Exercise description:
In the records below, find each line containing the word "exact" and copy it.

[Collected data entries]
Definition fetch_file_page (x : vms) (i : nat) (addr : Z) : outcome (Z * vms) :=
  let fm := vm_fmaps x i in
  let '(filp, w) := olock_file (vm_world x) (fm_file fm) in
  let x := with_world x w in
  match filp with
  | None => Ret (- EBADF, x)
  | Some filp =>
      '(pfn, p) <~ alloc_pageframe (frames (vm_machine x)) TAG_FMAP;
      let x := with_machine x (set_frames (vm_machine x) p) in
      if pfn =? NOFRAME then Ret (- ENOMEM, with_world x (orel_file (vm_world x) filp))
      else
        s <~ map_page (vm_machine x) addr pfn (Z.lor PT_WRITABLE PT_PRESENT);
        let pos := u32 (addr - fm_addr fm) in
        '(rc, w, s) <~ pread (vm_world x) s filp addr PAGESIZE (fm_offset fm + pos);
        let x := with_world (with_machine x s) w in
        if rc <? 0 then
          let x := with_world x (orel_file (vm_world x) filp) in
          s <~ unmap_page (vm_machine x) addr;
          p <~ free_pageframe (frames s) (Z.to_nat pfn);
          Ret (rc, with_machine x (set_frames s p))
        else
          let x := Vms (vm_mem x) (<[pfn := fm_self fm]> (vm_owner x)) (vm_fmaps x) (vm_world x) in
          s <~ map_page (vm_machine x) addr pfn (Z.lor (fm_protect fm) PT_PRESENT);
          let x := with_machine x s in
          Ret (0, with_world x (orel_file (vm_world x) filp))
  end.

Definition save_file_page (x : vms) (i : nat) (addr : Z) : outcome (Z * vms) :=
  let fm := vm_fmaps x i in
  let '(filp, w) := olock_file (vm_world x) (fm_file fm) in
  let x := with_world x w in
  match filp with
  | None => Ret (- EBADF, x)
  | Some filp =>
      let pos := u32 (addr - fm_addr fm) in
      '(rc, w) <~ pwrite (vm_world x) (vm_machine x) filp addr PAGESIZE (fm_offset fm + pos);
      let x := with_world x w in
      if rc <? 0 then Ret (rc, with_world x (orel_file (vm_world x) filp))
      else
        s <~ clear_dirty (vm_machine x) addr;
        Ret (0, with_world (with_machine x s) (orel_file (vm_world x) filp))
  end.

Definition fetch_page (x : vms) (addr : Z) : outcome (Z * vms) :=
  h <~ virt2pfn (vm_machine x) addr;
  let '(fm, w) := olock_filemap (vm_world x) h in
  let x := with_world x w in
  match fm with
  | None => Ret (- EBADF, x)
  | Some fm =>
      '(rc, w) <~ wait_filemap (vm_world x) fm;
      let x := with_world x w in
      if rc <? 0 then Ret (rc, with_world x (orel_filemap (vm_world x) fm))
      else
        mapped <~ page_mapped (vm_machine x) addr;
        '(rc, x) <~ (if mapped then Ret (0, x) else fetch_file_page x fm addr);
        '(rc2, w) <~ unlock_filemap (vm_world x) fm;
        let x := with_world x w in
        if rc <? 0 then Ret (rc, with_world x (orel_filemap (vm_world x) fm))
        else if rc2 <? 0 then Ret (rc2, x)
        else Ret (0, with_world x (orel_filemap (vm_world x) fm))
  end.

Fixpoint vmmap_loop (s : machine) (vaddr : Z) (n : nat) (h flags : Z) : outcome machine :=
  match n with
  | O => Ret s
  | S n => s <~ map_page s vaddr h flags; vmmap_loop s (u32 (vaddr + PAGESIZE)) n h flags
  end.

Definition vmmap (x : vms) (addr size protect : Z) (filp : nat) (offset : Z) : outcome (Z * Z * vms) :=
  let pages := PAGES size in
  let flags := pte_flags_from_protect protect in
  if (size =? 0) || (flags =? NOFLAGS) then Ret (0, - EINVAL, x)
  else
    let '(addr, st) := reserve (vm_mem x) (PAGEADDR addr) pages false in
    let x := with_mem x st in
    if addr =? 0 then Ret (0, - ENOMEM, x)
    else
      '(fm, w, st) <~ new_filemap (vm_world x) (vm_mem x);
      let x := with_world (with_mem x st) w in
      match fm with
      | None =>
          let '(m, _) := rmap_free (vmap (vm_mem x)) (BTOP addr) pages in
          Ret (0, - ENOMEM, with_mem x (set_vmap (vm_mem x) m))
      | Some i =>
          let '(self, w) := halloc_filemap (vm_world x) i in
          let '(file, w) := halloc_file w filp in
          let x := with_world x w in
          if (self <? 0) || (file <? 0) then Ret (0, - ENFILE, x)
          else
            let x := with_world x (hprotect (hprotect (vm_world x) self) file) in
            let x := with_fmap x i (Filemap self file offset pages addr size (Z.lor flags PT_FILE)) in
            s <~ vmmap_loop (vm_machine x) addr (Z.to_nat pages) self
                   (Z.lor (Z.land flags (u32 (Z.lnot PT_USER))) PT_FILE);
            Ret (addr, 0, with_machine x s)
      end.
(** The last handle is gone: the object is closed, and destroyed if it is not locked. *)
Lemma close_last_spec ex s fl o x :
  hinv_but ex s fl -> objs s !! o = Some x -> handle_count x = 0 ->
  let s' := set_objs s (if lock_count x =? 0 then delete o (objs s) else objs s) in
  exists rc, close_last s o = Ret (rc, s') /\ hinv_but ex s' fl.
Proof.
  intros Hi Hx H0 s'. unfold close_last.
  destruct (close_object (objs s) o) as [rc os] eqn:Hc. apply close_object_frame in Hc as ->.
  simpl. rewrite Hx. simpl. exists rc.
  destruct (destroy_object (objs s) o) as [rc' os] eqn:Hd.
  apply destroy_object_frame in Hd as ->. unfold s'. simpl.
  destruct (hi_count _ _ _ Hi o x Hx) as [Hn _].
  zcase; (split; [done|]); [|by destruct s].
  assert (Hno : forall i w, htab s !! i = Some w -> ex <> Some i -> refers o w = false).
  { intros i w Hw Hex. destruct (refers o w) eqn:Hr; [|done].
    pose proof (countb_pos _ _ _ _ Hw Hr) as Hp. fold (nrefs s o) in Hp.
    destruct ex as [h|]; simpl in Hn; [|lia].
    destruct (htab s !! h) as [wh|] eqn:Hwh; [|simpl in Hn; lia].
    destruct (refers o wh) eqn:Hrh; simpl in Hn; [|lia].
    pose proof (nrefs_insert s h wh 0 o Hwh) as Hins. rewrite Hrh in Hins. simpl in Hins.
    assert (htab (set_htab s h 0) !! i = Some w) as Hw'
      by (simpl; rewrite list_lookup_insert_ne; congruence).
    pose proof (countb_pos _ _ _ _ Hw' Hr) as Hp'. fold (nrefs (set_htab s h 0) o) in Hp'. lia. }
  constructor; try done; try apply Hi; simpl.
  - intros i w Hw Hin Hex. destruct (hi_used _ _ _ Hi i w Hw Hin Hex) as (? & Hu & Hs).
    split_and!; [lia|lia|done|]. rewrite lookup_delete_ne; [done|].
    intros ->. specialize (Hno i w Hw Hex). unfold refers in Hno.
    by rewrite Hu, Z.eqb_refl in Hno.
  - intros a [y Hy]. apply (hi_addr _ _ _ Hi). apply lookup_delete_Some in Hy as [_ ?]. by eexists.
  - intros a y Hy. apply lookup_delete_Some in Hy as [_ Hy]. apply (hi_count _ _ _ Hi a y Hy).
Qed.
Lemma dl_remove_spec k q a x b :
  dl k q (a ++ x :: b) ->
  let '(k', q') := dl_remove k q x in
  dl k' q' (a ++ b)
  /\ (forall y, y ∉ a ++ b -> nx k' y = nx k y /\ pv k' y = pv k y)
  /\ nx k' x = head b /\ pv k' x = last a.
Proof.
  intros Hd. pose proof (dl_ends _ _ _ Hd) as ->. pose proof (dl_nodup _ _ _ Hd) as Hn.
  pose proof (dl_next _ _ _ _ _ Hd) as Hnx. pose proof (dl_prev _ _ _ _ _ Hd) as Hpv.
  unfold dl_remove. rewrite Hpv. cbn [first last_].
  replace (pv (set_pv_of k (nx k x) (last a)) x) with (last a); last first.
  { rewrite Hnx. destruct b as [|y b]; simpl; [done|]. rewrite fn_lookup_insert_ne; [done|].
    apply NoDup_app in Hn as (_ & _ & [Hxb _]%NoDup_cons). set_solver. }
  rewrite nx_set_pv_of.
  assert (Hax : forall z, last a = Some z -> x <> z).
  { intros z Hz%last_Some_elem_of ->. apply NoDup_app in Hn as (_ & Hab & _). set_solver. }
  assert (Hbx : forall z, head b = Some z -> x <> z).
  { intros z Hz ->. apply NoDup_app in Hn as (_ & _ & [Hxb _]%NoDup_cons).
    destruct b; set_solver. }
  replace (nx (set_nx_of (set_pv_of k (nx k x) (last a)) (last a) (nx k x)) x) with (nx k x);
    last first.
  { destruct (last a) eqn:?; simpl; rewrite ?nx_set_pv_of, ?fn_lookup_insert_ne by naive_solver;
      done. }
  replace (pv (set_nx_of (set_pv_of k (nx k x) (last a)) (last a) (nx k x)) x) with (last a);
    last first.
  { rewrite pv_set_nx_of, Hnx. destruct (head b) eqn:?; simpl;
      rewrite ?fn_lookup_insert_ne by naive_solver; done. }
  destruct Hd as (Hf & Hb & _). cbn [first last_] in Hf, Hb.
  pose proof (seg_unlink _ _ _ _ _ Hf Hn) as Hf'.
  rewrite reverse_app, reverse_cons, <- (assoc_L (++)) in Hb. simpl in Hb.
  assert (NoDup (reverse b ++ x :: reverse a)) as Hnr.
  { replace (reverse b ++ x :: reverse a) with (reverse (a ++ x :: b))
      by (by rewrite reverse_app, reverse_cons, <- (assoc_L (++))).
    by rewrite reverse_Permutation. }
  pose proof (seg_unlink _ _ _ _ _ Hb Hnr) as Hb'.
  assert (Hlb : last (reverse b) = head b) by (destruct b; [done|by rewrite reverse_cons, last_snoc]).
  assert (Hdis : x ∉ a ++ b).
  { apply NoDup_app in Hn as (_ & Hab & [Hxb _]%NoDup_cons). set_solver. }
  assert (Hends : Ends (if decide (head (a ++ x :: b) = Some x) then nx k x else head (a ++ x :: b))
    (if decide (last (a ++ x :: b) = Some x) then last a else last (a ++ x :: b))
    = Ends (head (a ++ b)) (last (a ++ b))).
  { rewrite Hnx. f_equal.
    - destruct a as [|z a]; simpl; case_decide; set_solver.
    - destruct b as [|z b _] using rev_ind.
      + rewrite last_snoc, app_nil_r. by case_decide.
      + rewrite app_comm_cons, !(assoc_L (++)), !last_snoc. case_decide; set_solver. }
  rewrite Hends. split_and!.
  - split_and!; simpl.
    + rewrite Hnx in *. destruct (last a); simpl; [|by destruct (head b)].
      destruct (head b); exact Hf'.
    + rewrite Hlb, Hpv, <- reverse_app in Hb'.
      replace (head (reverse (a ++ b))) with (last (a ++ b)) in Hb'.
      2:{ destruct (a ++ b) as [|? ? _] using rev_ind; [done|].
          by rewrite reverse_snoc, last_snoc. }
      rewrite Hnx. destruct (last a), (head b); exact Hb'.
    + apply NoDup_app in Hn as (Ha & Hab & [_ Hnb]%NoDup_cons). apply NoDup_app. set_solver.
  - intros y Hy. rewrite Hnx.
    assert (forall z, last a = Some z -> y <> z) by (intros z Hz%last_Some_elem_of; set_solver).
    assert (forall z, head b = Some z -> y <> z) by (intros z Hz; destruct b; set_solver).
    destruct (last a) eqn:?, (head b) eqn:?; simpl; rewrite ?fn_lookup_insert_ne by naive_solver;
      done.
  - done.
  - done.
Qed.
(** ** The theorems *)


(** At any time between ticks, and in handlers, [add_timer] sets an idle timer to
    expire at the tick asked for (at the current one if that has passed) and ignores
    one that is active; [mod_timer] sets it whatever it was; [del_timer] idles it, and
    the last two say whether it was active.  No other timer changes. *)
Lemma timer_ops_correct now more w dl t e :
  wheel_at now more w dl ->
  active w t = bool_decide (is_Some (dl !! t))
  /\ (if active w t then add_timer w t = Ret w
      else exists w', add_timer (set_expires w t e) t = Ret w'
        /\ wheel_at now more w' (<[t := due now e]> dl))
  /\ (exists w', del_timer w t = Ret (of_bool (active w t), w') /\ wheel_at now more w' (delete t dl))
  /\ (exists w', mod_timer w t e = Ret (of_bool (active w t), w')
        /\ wheel_at now more w' (<[t := due now e]> dl)).
Proof.
  intros (sl & loc & Hw). pose proof (wrep_active _ _ t _ _ _ _ Hw) as Ha.
  assert (Hact : active w t = bool_decide (is_Some (dl !! t))).
  { destruct (dl !! t); destruct Ha as [-> _]; [by rewrite bool_decide_true|].
    rewrite bool_decide_false; [done|]. by intros [? ?]. }
  split; [done|]. split_and!.
  - unfold add_timer. destruct (active w t) eqn:E; [done|]. cbn [set_expires active]. rewrite E.
    destruct (dl !! t) eqn:Hd; [by destruct Ha|].
    destruct (set_attach_spec now _ w t e dl sl loc (or_introl (conj Hw Hd)))
      as (w' & sl' & loc' & ? & ? & _).
    exists w'. split; [done|]. by exists sl', loc'.
  - destruct (del_timer_spec _ _ w t dl sl loc Hw) as (w' & sl' & loc' & Hd & ? & _).
    exists w'. rewrite Hact. split; [done|]. by exists sl', loc'.
  - destruct (mod_timer_spec _ _ w t e dl sl loc Hw) as (w' & sl' & loc' & Hd & ? & _).
    exists w'. rewrite Hact. split; [done|]. by exists sl', loc'.
Qed.

(** ** Witnesses *)

Definition ex_wheel : wheel :=
  init_timers (Wheel no_links (fun _ => 0) (fun _ => false) (fun _ => 0) 0 []).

Solution to this task:
      destruct (head b); exact Hf'.
      rewrite Hnx. destruct (last a), (head b); exact Hb'.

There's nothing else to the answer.